▶ [Problem]
All the entries that follow are to be returned exactly.

(Stored items)
- - - - - - -
Lemma store_after_lookup full d id f :
  listed d → store_after full d !! id = Some f ↔
    (id, f) ∈ store_writes full d ∨
    (id ∉ (store_writes full d).*1 ∧ id ∉ store_deletes d ∧ full !! id = Some f).
Proof.
  intros Hd. unfold store_after. rewrite foldl_insert_lookup
    by (intros; by eapply NoDup_keys_unique; [by apply store_writes_once|..]).
  rewrite drop_all_lookup. destruct (decide (id ∈ store_deletes d)); naive_solver.
Qed.

Lemma store_after_write full d id f :
  listed d → (id, f) ∈ store_writes full d → store_after full d !! id = Some f.
Proof. intros Hd Hf. apply store_after_lookup; auto. Qed.

Lemma store_after_row full d row :
  listed d → row ∈ d_work d → let key := nw_key (work (record row)) in
  store_after full d !! (None, key) =
    Some (resolved_apply (default FPreserve (d_work_fields d !! key)) (default ∅ (full !! (None, key)))).
Proof.
  intros Hd Hrow key. apply store_after_write; [done|]. unfold store_writes. apply elem_of_app. left.
  apply list_elem_of_fmap. by exists row.
Qed.

Lemma store_after_state full d row :
  listed d → row ∈ d_state d → store_after full d !! (Some (sr_collection row), sr_key row) = Some (sr_fields row).
Proof.
  intros Hd Hrow. apply store_after_write; [done|]. unfold store_writes. apply elem_of_app. right.
  apply list_elem_of_fmap. by exists row.
Qed.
- - - - - - -
▶ [Response below]
Lemma store_after_lookup full d id f :
  listed d → store_after full d !! id = Some f ↔
    (id, f) ∈ store_writes full d ∨
    (id ∉ (store_writes full d).*1 ∧ id ∉ store_deletes d ∧ full !! id = Some f).
Proof.
  intros Hd. unfold store_after. rewrite foldl_insert_lookup
    by (intros; by eapply NoDup_keys_unique; [by apply store_writes_once|..]).
  rewrite drop_all_lookup. destruct (decide (id ∈ store_deletes d)); naive_solver.
Qed.

Lemma store_after_write full d id f :
  listed d → (id, f) ∈ store_writes full d → store_after full d !! id = Some f.
Proof. intros Hd Hf. apply store_after_lookup; auto. Qed.

Lemma store_after_row full d row :
  listed d → row ∈ d_work d → let key := nw_key (work (record row)) in
  store_after full d !! (None, key) =
    Some (resolved_apply (default FPreserve (d_work_fields d !! key)) (default ∅ (full !! (None, key)))).
Proof.
  intros Hd Hrow key. apply store_after_write; [done|]. unfold store_writes. apply elem_of_app. left.
  apply list_elem_of_fmap. by exists row.
Qed.

Lemma store_after_state full d row :
  listed d → row ∈ d_state d → store_after full d !! (Some (sr_collection row), sr_key row) = Some (sr_fields row).
Proof.
  intros Hd Hrow. apply store_after_write; [done|]. unfold store_writes. apply elem_of_app. right.
  apply list_elem_of_fmap. by exists row.
Qed.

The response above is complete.